José Ruas Vaz
O multimilionário ocultou rendimentos das declarações de IRS, depois de ter entrado como acionista do banco BIC Angola. Está agora acusado pelo Ministério Ppúblico de um crime de fraude fiscal qualificada.
José Ruas Vaz participou em 2006 no aumento de capital social do banco BIC Angola. Na altura, adquiriu 10% do capital a troco de três milhões de dólares americanos.
Entre 2011 e 2013 foram pagos ao empresário, um dos mais ricos do país, os dividendos do BIC Angola, referentes aos lucros obtidos pelo banco nos anos de 2010, 2011 e 2012.

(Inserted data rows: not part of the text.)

(* ===== verification/KernelSafe.v ===== *)
(** * Every entry of the kernel keeps its invariant

    The system calls, the page faults, the timer interrupt and the copy-on-write exception
    of any number of programs, one after the other, with the loads and stores the programs
    make in between, the loads of the windows above UTOP included: [kernel_safe], for the
    events that [allowed] admits. *)

From Stdlib Require Import ZArith Lia.
From stdpp Require Import base numbers list gmap strings.
From S2P Require Import Prelude Queue Mmu Pmap PmapInv PmapOps PmapInsert PmapThms.
From S2P Require Import KState Elf Signo Env Sched TlbEx Signal Syscall Traps EnvThms SchedThms PmapFree EnvInv EnvSpec MemThms TlbThms IpcThms SysThms.
From S2P Require Import Str StrThms Wp ForkAccess Kernel KernelCalls.
Import LIST.

(** ** Loads above UTOP

    A program also loads from the windows: [envs] at UENVS, [pages] at UPAGES, its own page
    tables ([vpt]) and its directory ([vpd]) at UVPT. A table that is missing is installed
    by the refill handler, through the directory's entry for itself. *)

(** What a program loads, and where it stores. *)
Definition readable (va : Z) : Prop :=
  UTEMP <= va < UVPT \/ (UVPT <= va < ULIM /\ (PTX va < NU \/ PTX va = PDX UVPT)).
Definition writable (va : Z) : Prop := UTEMP <= va < UTOP.

Lemma writable_readable va : writable va -> readable va /\ user_va va.
Proof.
  unfold writable, readable, user_va. change UTEMP with 4186112. change UTOP with 2134900736. change UVPT with 2143289344.
  intros H. split; [left|]; lia.
Qed.

Lemma readable_cases va : readable va ->
  writable va \/ (is_u32 va /\ UENVS <= va < UVPT /\ PDX UTOP <= PDX va < PDX UVPT) \/
  (is_u32 va /\ UVPT <= va < ULIM /\ PDX va = PDX UVPT /\ (PTX va < NU \/ PTX va = PDX UVPT)).
Proof.
  unfold readable, writable. change (PDX UTOP) with 509. change (PDX UVPT) with 511. rewrite PDX_div.
  change UTEMP with 4186112. change UTOP with 2134900736. change UENVS with 2134900736. change UVPT with 2143289344. change ULIM with 2147483648.
  unfold is_u32. intros [H|[H1 H2]]; [destruct (decide (va < 2134900736))|]; [left; lia|right; left|right; right];
    (split; [lia|split; [lia|] ]); [|split; [|done] ]; dlia.
Qed.

(** [page_lookup] at any address whose table and page are in memory. *)
Lemma page_lookup_range s d va : (forall p i, is_u32 (word (phys s) p i)) -> npage s <= 524288 ->
  let pde := word (phys s) d (PDX va) in
  (valid pde = true -> PPN pde < npage s /\ (valid (word (phys s) (PPN pde) (PTX va)) = true -> PPN (word (phys s) (PPN pde) (PTX va)) < npage s)) ->
  page_lookup (slot d 0) va s =
    Val (match lookup_pte (phys s) d va with Some e => Some (PPN e, slot (PPN pde) (PTX va)) | None => None end) s.
Proof.
  intros HW Hn pde HR. assert (Hi : 0 <= PDX va < 1024) by (rewrite PDX_div; dlia).
  unfold page_lookup, pgdir_walk, lookup_pte. rewrite slot_add, bind_bind, (bind_val _ _ _ _ _ (load_slot s d (PDX va) Hi)). fold pde.
  change (hasbits pde PTE_V) with (valid pde). destruct (valid pde) eqn:E; cbn [negb]; [|by rewrite bind_ret].
  destruct (HR eq_refl) as [Hp Hl]. rewrite bind_bind, (bind_val _ _ _ _ _ (KADDR_pte s pde (HW _ _) Hp Hn)), bind_ret, slot_add.
  rewrite (bind_val _ _ _ _ _ (load_slot _ _ _ (PTX_range va))). change (hasbits ?x PTE_V) with (valid x).
  destruct (valid (word (phys s) (PPN pde) (PTX va))) eqn:Ee; [|done]. by rewrite (bind_val _ _ _ _ _ (pa2page_pte s _ (Hl eq_refl))).
Qed.
(* ===== verification/Boot.v ===== *)
(** * From reset to user mode (init/init.c, tests/*/init.c, and the self-tests)

    [boot]: the memory and the environments are set up, in the order of mips_init; then
    [mips_programs] creates the first programs and the first timer interrupt runs one of
    them. Shown here: [boot] establishes the invariant of the kernel and maps [pages] and
    [envs] in the template directory, and what it boots is a state from which
    [KernelSafe.kernel_safe] starts. The self-tests of kern/pmap.c and kern/env.c are at
    the end. *)

From Stdlib Require Import ZArith Lia.
From stdpp Require Import base numbers list gmap strings.
From S2P Require Import Prelude Queue Mmu Pmap PmapInv PmapOps PmapInsert PmapThms.
From S2P Require Import KState Elf ElfThms Signo Env Sched TlbEx Signal Syscall Traps EnvThms SchedThms PmapFree EnvInv EnvSpec MemThms TlbThms IpcThms SysThms.
From S2P Require Import Str StrThms Wp ForkAccess Kernel KernelCalls KernelSafe.
Import LIST.

(** ** The start of the kernel *)

(** mips_detect_memory, mips_vm_init, page_init, env_init, as in tests/lab3_1/init.c.
    [memsize_reg] is what the machine reports, [kend] the end of the kernel's image,
    [envs_kva] the address of [envs] in it. *)
Definition boot (memsize_reg kend envs_kva : Z) : K unit :=
  pages ← pmap_op (mips_mem_init memsize_reg kend);
  env_init pages envs_kva.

Mas o barão do asfalto, como é conhecido por dominar grande parte da rede de transportes públicos em São Paulo, no Brasil decidiu ocultar os rendimentos das suas declarações de IRS, para não serem sujeitas a tributação e assim não pagar o imposto devido ao Estado”, descreve a acusação do Ministério Público.
Mas vamos aos números.
Em 2011, o multimilionário que chegou a ser sócio de Américo Amorim recebeu três milhões 820 mil euros de dividendos do banco relativos ao ano de 2010. À data, o arguido estava obrigado a entregar ao Estado 21,5% desse valor a título de imposto sobre os rendimentos de capitais, mas decidiu ocultar e com isso obteve uma vantagem patrimonial ilegítima de mais de 821 mil euros.
No ano de 2012 recebeu quase quatro milhões e 500 mil euros de dividendos do BIC Angola que mais uma vez decidiu esconder e obter uma vantagem patrimonial ilegítima de quase um milhão e 200 mil euros.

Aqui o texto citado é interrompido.